About this task: Filter the entries below, keeping every line that has the word "unavailable".

Entries supplied:

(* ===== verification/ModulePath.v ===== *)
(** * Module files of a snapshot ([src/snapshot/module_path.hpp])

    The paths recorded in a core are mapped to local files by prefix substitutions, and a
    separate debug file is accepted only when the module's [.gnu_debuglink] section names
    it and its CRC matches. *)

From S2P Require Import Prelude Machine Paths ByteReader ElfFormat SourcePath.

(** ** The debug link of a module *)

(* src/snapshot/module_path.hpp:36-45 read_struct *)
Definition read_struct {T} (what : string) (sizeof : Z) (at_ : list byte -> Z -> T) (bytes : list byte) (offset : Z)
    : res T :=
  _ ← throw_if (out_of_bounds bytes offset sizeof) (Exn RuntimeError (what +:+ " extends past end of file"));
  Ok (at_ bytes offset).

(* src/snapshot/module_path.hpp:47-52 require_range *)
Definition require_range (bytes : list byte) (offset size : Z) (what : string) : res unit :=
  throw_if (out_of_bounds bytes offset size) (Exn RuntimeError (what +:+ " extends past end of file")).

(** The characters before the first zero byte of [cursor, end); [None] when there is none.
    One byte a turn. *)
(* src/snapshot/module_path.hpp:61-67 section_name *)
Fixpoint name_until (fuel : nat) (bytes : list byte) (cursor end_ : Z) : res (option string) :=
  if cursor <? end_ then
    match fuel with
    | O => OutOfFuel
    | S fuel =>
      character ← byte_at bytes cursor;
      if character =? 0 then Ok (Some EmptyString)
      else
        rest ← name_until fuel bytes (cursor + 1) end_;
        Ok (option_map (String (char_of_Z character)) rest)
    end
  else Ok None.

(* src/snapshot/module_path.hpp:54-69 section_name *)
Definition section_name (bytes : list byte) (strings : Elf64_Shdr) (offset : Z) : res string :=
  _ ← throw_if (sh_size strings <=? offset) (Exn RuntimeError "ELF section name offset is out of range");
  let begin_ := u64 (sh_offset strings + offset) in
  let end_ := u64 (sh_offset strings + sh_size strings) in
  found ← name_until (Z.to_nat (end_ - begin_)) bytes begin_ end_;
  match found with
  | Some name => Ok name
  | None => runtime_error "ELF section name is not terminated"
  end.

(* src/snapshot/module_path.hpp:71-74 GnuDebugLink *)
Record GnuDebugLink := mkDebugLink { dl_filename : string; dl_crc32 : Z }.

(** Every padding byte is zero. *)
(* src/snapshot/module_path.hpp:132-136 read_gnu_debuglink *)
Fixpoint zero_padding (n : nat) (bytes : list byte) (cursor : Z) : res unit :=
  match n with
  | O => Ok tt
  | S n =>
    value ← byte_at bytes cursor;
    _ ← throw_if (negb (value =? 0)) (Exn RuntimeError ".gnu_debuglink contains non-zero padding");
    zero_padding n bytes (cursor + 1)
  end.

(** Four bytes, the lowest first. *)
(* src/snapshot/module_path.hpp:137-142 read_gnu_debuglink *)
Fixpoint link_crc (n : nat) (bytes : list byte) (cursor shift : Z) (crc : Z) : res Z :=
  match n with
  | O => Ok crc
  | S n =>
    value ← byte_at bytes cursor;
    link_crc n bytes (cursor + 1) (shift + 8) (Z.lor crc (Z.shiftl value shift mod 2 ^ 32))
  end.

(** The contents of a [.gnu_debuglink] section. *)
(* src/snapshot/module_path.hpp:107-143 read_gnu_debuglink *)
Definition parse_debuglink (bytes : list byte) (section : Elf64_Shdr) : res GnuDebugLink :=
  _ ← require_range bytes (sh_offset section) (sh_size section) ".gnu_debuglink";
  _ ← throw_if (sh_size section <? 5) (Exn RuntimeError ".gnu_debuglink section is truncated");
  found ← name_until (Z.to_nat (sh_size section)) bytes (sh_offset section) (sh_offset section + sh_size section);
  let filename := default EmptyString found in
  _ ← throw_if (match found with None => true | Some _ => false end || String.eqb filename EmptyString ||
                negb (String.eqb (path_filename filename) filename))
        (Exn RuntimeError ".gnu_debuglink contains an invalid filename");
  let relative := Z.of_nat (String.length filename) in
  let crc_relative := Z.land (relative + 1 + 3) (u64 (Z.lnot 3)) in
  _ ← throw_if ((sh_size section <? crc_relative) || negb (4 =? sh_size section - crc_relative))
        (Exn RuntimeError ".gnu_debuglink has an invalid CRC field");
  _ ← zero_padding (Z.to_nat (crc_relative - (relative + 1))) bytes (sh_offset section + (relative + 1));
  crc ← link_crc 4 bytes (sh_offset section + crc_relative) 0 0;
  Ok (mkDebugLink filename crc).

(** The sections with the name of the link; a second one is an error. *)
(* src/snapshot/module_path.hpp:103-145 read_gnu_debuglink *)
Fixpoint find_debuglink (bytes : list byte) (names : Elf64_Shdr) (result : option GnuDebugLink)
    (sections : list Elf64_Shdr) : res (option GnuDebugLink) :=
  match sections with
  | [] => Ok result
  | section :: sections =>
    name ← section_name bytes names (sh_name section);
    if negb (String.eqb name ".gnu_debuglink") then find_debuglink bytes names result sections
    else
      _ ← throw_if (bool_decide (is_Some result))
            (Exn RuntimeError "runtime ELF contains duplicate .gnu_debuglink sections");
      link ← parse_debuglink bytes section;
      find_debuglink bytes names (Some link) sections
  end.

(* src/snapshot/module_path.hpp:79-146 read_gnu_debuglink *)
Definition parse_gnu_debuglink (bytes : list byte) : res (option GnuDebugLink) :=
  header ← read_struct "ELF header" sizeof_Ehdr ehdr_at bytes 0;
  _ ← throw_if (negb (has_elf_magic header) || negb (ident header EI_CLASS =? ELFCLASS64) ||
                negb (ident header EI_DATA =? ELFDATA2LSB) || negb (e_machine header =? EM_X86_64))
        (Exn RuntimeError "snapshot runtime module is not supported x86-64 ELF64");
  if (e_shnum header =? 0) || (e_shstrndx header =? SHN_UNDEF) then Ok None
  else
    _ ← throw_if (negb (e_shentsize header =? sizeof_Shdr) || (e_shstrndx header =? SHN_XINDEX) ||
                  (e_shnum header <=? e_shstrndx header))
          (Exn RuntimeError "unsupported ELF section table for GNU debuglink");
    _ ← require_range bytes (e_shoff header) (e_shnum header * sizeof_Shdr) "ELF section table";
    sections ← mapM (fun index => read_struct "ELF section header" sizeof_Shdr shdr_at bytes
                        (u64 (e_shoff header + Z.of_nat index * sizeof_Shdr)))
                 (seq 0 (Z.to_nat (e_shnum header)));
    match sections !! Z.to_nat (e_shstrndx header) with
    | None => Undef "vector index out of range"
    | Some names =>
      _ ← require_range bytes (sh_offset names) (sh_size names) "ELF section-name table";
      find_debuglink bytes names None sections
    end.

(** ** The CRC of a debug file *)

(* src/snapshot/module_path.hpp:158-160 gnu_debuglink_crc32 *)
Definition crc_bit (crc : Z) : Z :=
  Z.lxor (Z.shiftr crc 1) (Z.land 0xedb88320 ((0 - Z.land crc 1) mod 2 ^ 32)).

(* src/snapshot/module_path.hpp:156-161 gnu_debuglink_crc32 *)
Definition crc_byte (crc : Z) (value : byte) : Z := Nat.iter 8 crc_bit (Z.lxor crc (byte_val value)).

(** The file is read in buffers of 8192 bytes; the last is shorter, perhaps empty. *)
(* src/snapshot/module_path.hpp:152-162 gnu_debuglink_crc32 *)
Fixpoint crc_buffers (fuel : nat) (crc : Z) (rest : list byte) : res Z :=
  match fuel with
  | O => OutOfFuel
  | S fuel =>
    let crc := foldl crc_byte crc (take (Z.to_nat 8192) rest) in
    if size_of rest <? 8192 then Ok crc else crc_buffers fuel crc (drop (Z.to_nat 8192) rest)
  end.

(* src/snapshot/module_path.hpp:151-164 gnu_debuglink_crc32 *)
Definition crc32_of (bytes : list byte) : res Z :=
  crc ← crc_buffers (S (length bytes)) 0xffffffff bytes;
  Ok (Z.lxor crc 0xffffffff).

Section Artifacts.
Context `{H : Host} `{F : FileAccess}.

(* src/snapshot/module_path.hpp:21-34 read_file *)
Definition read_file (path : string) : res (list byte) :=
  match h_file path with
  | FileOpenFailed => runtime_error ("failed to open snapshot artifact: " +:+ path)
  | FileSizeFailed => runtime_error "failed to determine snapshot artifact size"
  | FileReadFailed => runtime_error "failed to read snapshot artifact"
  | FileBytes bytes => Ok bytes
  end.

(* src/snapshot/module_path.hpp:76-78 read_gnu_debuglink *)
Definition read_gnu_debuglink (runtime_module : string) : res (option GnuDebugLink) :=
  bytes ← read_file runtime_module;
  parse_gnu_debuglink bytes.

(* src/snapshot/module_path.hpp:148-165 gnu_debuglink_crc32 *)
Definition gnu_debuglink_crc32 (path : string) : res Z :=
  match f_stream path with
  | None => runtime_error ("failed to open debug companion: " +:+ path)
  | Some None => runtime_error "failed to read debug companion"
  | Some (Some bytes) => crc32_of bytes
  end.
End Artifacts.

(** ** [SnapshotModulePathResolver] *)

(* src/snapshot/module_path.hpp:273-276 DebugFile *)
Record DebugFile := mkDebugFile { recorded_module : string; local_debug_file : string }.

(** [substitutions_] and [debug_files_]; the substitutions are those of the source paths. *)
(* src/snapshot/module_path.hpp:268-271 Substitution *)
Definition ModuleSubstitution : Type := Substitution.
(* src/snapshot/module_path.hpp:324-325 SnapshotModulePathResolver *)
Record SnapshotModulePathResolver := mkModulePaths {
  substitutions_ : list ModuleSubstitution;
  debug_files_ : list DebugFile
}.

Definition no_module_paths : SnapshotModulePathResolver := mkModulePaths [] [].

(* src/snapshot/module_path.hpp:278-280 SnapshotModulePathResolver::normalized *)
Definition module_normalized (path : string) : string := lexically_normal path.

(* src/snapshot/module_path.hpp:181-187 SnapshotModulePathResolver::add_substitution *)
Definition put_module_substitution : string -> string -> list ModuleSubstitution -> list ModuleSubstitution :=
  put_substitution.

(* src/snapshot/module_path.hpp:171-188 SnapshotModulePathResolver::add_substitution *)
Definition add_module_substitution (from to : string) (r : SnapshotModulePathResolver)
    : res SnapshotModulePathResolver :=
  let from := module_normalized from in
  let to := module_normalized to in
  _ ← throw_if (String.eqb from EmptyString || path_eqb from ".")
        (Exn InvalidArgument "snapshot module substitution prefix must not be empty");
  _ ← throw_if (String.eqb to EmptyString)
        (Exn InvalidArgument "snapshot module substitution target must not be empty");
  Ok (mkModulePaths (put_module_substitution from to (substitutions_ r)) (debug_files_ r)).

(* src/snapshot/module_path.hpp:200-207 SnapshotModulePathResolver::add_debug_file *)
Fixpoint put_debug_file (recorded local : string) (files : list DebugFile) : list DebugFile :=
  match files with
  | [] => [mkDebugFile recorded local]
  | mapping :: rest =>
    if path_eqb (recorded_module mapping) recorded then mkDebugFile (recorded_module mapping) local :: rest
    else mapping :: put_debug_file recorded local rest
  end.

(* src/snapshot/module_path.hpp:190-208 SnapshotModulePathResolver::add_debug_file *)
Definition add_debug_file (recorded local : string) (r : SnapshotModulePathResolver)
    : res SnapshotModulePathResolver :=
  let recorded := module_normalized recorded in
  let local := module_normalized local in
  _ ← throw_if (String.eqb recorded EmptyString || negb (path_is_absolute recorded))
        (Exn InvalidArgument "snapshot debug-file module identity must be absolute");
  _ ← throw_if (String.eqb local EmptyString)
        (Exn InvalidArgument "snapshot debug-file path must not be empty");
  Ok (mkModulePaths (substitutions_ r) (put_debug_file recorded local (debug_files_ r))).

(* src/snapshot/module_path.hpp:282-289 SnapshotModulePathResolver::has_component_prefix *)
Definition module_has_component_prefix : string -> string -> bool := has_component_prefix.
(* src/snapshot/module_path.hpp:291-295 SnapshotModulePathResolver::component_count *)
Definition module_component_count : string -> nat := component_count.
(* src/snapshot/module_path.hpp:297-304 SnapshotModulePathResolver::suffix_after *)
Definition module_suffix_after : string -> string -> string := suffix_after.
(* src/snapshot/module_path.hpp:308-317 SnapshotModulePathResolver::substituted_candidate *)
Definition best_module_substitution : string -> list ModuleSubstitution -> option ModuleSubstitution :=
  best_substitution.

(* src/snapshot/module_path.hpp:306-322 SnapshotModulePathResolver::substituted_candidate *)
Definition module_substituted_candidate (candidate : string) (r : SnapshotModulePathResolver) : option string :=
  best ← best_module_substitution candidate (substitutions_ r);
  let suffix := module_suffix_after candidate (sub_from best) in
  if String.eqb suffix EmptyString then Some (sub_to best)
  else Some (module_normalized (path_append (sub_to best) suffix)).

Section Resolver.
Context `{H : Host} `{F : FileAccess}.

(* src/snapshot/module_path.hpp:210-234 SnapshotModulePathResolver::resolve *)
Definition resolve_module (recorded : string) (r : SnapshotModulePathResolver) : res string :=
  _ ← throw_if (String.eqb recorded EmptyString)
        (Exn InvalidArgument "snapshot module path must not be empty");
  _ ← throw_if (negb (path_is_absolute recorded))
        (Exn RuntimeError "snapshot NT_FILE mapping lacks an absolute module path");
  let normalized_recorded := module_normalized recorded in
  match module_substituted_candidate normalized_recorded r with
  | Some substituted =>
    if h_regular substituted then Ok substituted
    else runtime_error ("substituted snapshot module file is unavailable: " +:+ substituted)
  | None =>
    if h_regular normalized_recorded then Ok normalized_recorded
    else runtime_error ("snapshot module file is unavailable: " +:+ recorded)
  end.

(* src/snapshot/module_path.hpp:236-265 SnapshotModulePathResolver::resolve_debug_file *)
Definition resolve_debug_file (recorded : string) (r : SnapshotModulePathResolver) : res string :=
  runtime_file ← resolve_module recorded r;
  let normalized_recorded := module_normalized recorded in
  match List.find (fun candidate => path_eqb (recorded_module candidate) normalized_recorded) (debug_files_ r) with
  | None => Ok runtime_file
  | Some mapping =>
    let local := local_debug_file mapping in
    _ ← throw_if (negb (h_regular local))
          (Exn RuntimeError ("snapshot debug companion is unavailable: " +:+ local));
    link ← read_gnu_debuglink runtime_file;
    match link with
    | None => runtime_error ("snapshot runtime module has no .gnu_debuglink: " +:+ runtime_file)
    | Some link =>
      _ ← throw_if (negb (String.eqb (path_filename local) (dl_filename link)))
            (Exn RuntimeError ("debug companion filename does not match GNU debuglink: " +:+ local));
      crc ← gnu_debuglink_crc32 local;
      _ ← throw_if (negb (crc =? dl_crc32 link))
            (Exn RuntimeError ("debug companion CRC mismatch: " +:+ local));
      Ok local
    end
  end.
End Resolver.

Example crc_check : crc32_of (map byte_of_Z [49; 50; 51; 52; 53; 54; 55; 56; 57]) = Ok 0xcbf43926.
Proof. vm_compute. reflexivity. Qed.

Finished task:
    else runtime_error ("substituted snapshot module file is unavailable: " +:+ substituted)
    else runtime_error ("snapshot module file is unavailable: " +:+ recorded)
          (Exn RuntimeError ("snapshot debug companion is unavailable: " +:+ local));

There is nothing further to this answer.